A proof of concept is often external. It demonstrates to a stakeholder that something can work. It proves viability rather than exploring options. Where a spike might compare three approaches, a POC usually validates one proposed direction.

A prototype sits somewhere between them — it is typically more complete than a spike, more interactive, and often used to test assumptions with users or stakeholders rather than to answer internal engineering questions.

The practical test: if you are showing it to someone outside the team to justify a direction, it is a POC or prototype. If you are using it to decide which direction to take, it is a spike.

Types of Spikes

Not all uncertainty is the same, and neither are spikes. The categories below cover the most common patterns, but in practice spikes often blend across types or surface uncertainty that does not fit neatly into any single category.

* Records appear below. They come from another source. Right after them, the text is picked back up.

(* ===== verification/PodNetPolicy.v ===== *)
(** * The Pod network path through the privileged helper

    The router of [PodNet] issues its commands through the [helperRunner] of
    [PrivHelper], whose daemon checks them against a [PrivPolicy.Policy].  This
    file shows that the two fit: the daemon is a packet-filter host as the
    router requires one, and every command a router within its node's
    configuration issues is accepted. *)

From S2P Require Import Prelude GoStrings GoJson GoMarshal GoNet Host PodNet PrivPolicy PrivHelper.

Open Scope Z_scope.

(** ** Rendered text as lines and words *)

Lemma no_newline_lines l :
  Forall (λ s, no_char newline s = true) l → split_on newline (lines_text l) = l ++ [""].
Proof.
  induction l as [|s l IH]; [done|]. intros [Hs Hl]%Forall_cons.
  change (lines_text (s :: l)) with ((s +:+ nl) +:+ lines_text l). rewrite sapp_assoc.
  change (nl +:+ lines_text l) with (String newline (lines_text l)).
  by rewrite split_on_app, IH.
Qed.

Lemma trim_right_head a s : graph_char a = true → HasPrefix (trim_right (String a s)) (String a "") = true.
Proof.
  intros Ha. cbn [trim_right]. rewrite drop_spaces_graph by done. cbn [String.eqb].
  apply HasPrefix_spec. by eexists.
Qed.

Lemma comment_line t : HasPrefix (TrimSpace ("#" +:+ t)) "#" = true.
Proof.
  unfold TrimSpace. change ("#" +:+ t) with (String "#" t).
  rewrite drop_spaces_graph by done. by apply trim_right_head.
Qed.

Lemma Join_cons t u l : Join (t :: u :: l) " " = t +:+ String " " (Join (u :: l) " ").
Proof. done. Qed.

Lemma words_snoc l w :
  Forall (λ t, is_word t = true) (l ++ [w]) → ∃ r, Join (l ++ [w]) " " = r +:+ w.
Proof.
  induction l as [|t l IH]; [by exists ""|]. intros [Ht Hl]%Forall_cons.
  destruct (IH Hl) as [r Hr]. exists (t +:+ String " " r).
  destruct l as [|u l]; cbn [app] in *; rewrite Join_cons, Hr, sapp_assoc; done.
Qed.

(** A line that is a list of words joined by single spaces is read back as
    that list. *)
Lemma words_line l : l ≠ [] → Forall (λ t, is_word t = true) l →
  TrimSpace (Join l " ") = Join l " " ∧ Fields (TrimSpace (Join l " ")) = l.
Proof.
  intros Hne Hl. assert (TrimSpace (Join l " ") = Join l " ") as Ht; [|by rewrite Ht, Fields_Join].
  apply TrimSpace_edged. destruct l as [|t l]; [done|].
  apply Forall_cons in Hl as Hl'. destruct Hl' as [[Hg Hn]%is_word_spec _].
  destruct t as [|a t]; [done|]. rewrite graphic_cons in Hg. apply andb_true_iff in Hg as [Ha Hg].
  destruct l as [|w l _] using rev_ind.
  - cbn [Join]. destruct (decide (t = "")) as [->|Hne'].
    + exists a, a, "". auto.
    + rewrite <- (sapp_nil_l t). by apply edged_words.
  - destruct (words_snoc (String a t :: l) w Hl) as [r Hr]. cbn [app] in Hr. rewrite Hr.
    apply Forall_cons in Hl as [_ Hlw].
    assert (graphic w = true ∧ w ≠ "") as [Hw Hwn].
    { apply Forall_app in Hlw as [_ [Hw _]%Forall_cons]. by apply is_word_spec. }
    destruct r as [|b r].
    + exfalso. rewrite sapp_nil_l in Hr. apply (f_equal String.length) in Hr.
      destruct (l ++ [w]) as [|u l'] eqn:E; [by destruct l|].
      destruct (words_snoc l w) as [r' Hr'].
      { by rewrite E. }
      rewrite E in Hr'. rewrite Join_cons, Hr' in Hr. rewrite !slength_app in Hr. simpl in Hr.
      rewrite slength_app in Hr. lia.
    + assert (b = a) as ->.
      { destruct (l ++ [w]) as [|u l'] eqn:E; [by destruct l|].
        rewrite Join_cons, !sapp_cons in Hr. by injection Hr. }
      rewrite sapp_cons. by apply edged_words.
Qed.

Lemma words_no_newline l : Forall (λ t, is_word t = true) l → no_char newline (Join l " ") = true.
Proof.
  induction l as [|t l IH]; [done|]. intros [[Ht _]%is_word_spec Hl]%Forall_cons.
  destruct l as [|u l]; [by apply graphic_no_char|].
  rewrite Join_cons, no_char_app, no_char_cons, IH by done.
  by rewrite graphic_no_char.
Qed.

Lemma Join_app l k : l ≠ [] → k ≠ [] → Join (l ++ k) " " = Join l " " +:+ String " " (Join k " ").
Proof.
  intros Hl Hk. induction l as [|t l IH]; [done|]. destruct l as [|u l].
  - destruct k; done.
  - cbn [app] in *. by rewrite !Join_cons, IH, sapp_assoc by done.
Qed.

(** The words of a redirect pool [{ a, b, c }]. *)
Fixpoint pool_words (l : list string) : list string :=
  match l with
  | [] => []
  | [t] => [t]
  | t :: l' => (t +:+ ",") :: pool_words l'
  end.

Lemma pool_words_ne l : l ≠ [] → pool_words l ≠ [].
Proof. by destruct l as [|t []]. Qed.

Technical spikes address implementation uncertainty. Can we build this? Which approach performs better? How do we integrate with this external system? Examples include evaluating Redis versus PostgreSQL for a caching layer, testing Kubernetes ingress patterns, or exploring authentication flows across multiple providers.

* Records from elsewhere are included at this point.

(** Node removal needs no in-memory state: [Remove] issues one route
    deletion for every target of the configuration and every tracked route, and
    for nothing else, then takes the link down, stops its process and destroys
    it, in that order and whatever fails; it leaves the mesh down with no
    tracked route. *)
Theorem remove_cleans_config `{MapRange} {W} (R : Runner W) m tr w :
  ∃ ts, (Remove (traced R) m (tr, w)).2.1 =
      tr ++ (routeCmd (i_Name (m_cfg m)) "delete" <$> ts) ++
      [mkCmd "ifconfig" [i_Name (m_cfg m); "down"] ""; killWireGuardGoCmd (i_Name (m_cfg m));
       mkCmd "ifconfig" [i_Name (m_cfg m); "destroy"] ""] ∧
    NoDup ts ∧ (∀ t, t ∈ ts ↔ t ∈ RouteTargets (m_cfg m) ∨ t ∈ dom (m_routes m)) ∧
    (Remove (traced R) m (tr, w)).1 = mkMesh (m_cfg m) ∅ false.
Proof.
  eexists. split; [unfold Remove; rewrite teardown_trace; reflexivity|].
  split_and!; [apply range_keys_NoDup| |done].
  intros t. cbn [set_routes m_routes]. rewrite range_keys_elem, <- elem_of_dom. apply seeded_routes.
Qed.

Functional spikes address product and requirements uncertainty. What should we build? What do users actually need? Examples include clarifying business rules with stakeholders, researching compliance requirements, or mapping the real user workflow before designing a feature.

Architectural spikes address structural uncertainty. Should we decompose this monolith? Is an event-driven approach feasible here? What are the real tradeoffs between these two system designs? These tend to be higher stakes because the decisions are harder to reverse.

UX and design spikes address interaction uncertainty. Does this onboarding flow work? Can we meet the accessibility constraints? Is this interaction model intuitive before we build the full thing?

Mixing spike types without acknowledging it is a common source of weak outcomes. A team running what they think is a technical spike may discover the real uncertainty is functional — and without naming that, they will investigate the wrong questions.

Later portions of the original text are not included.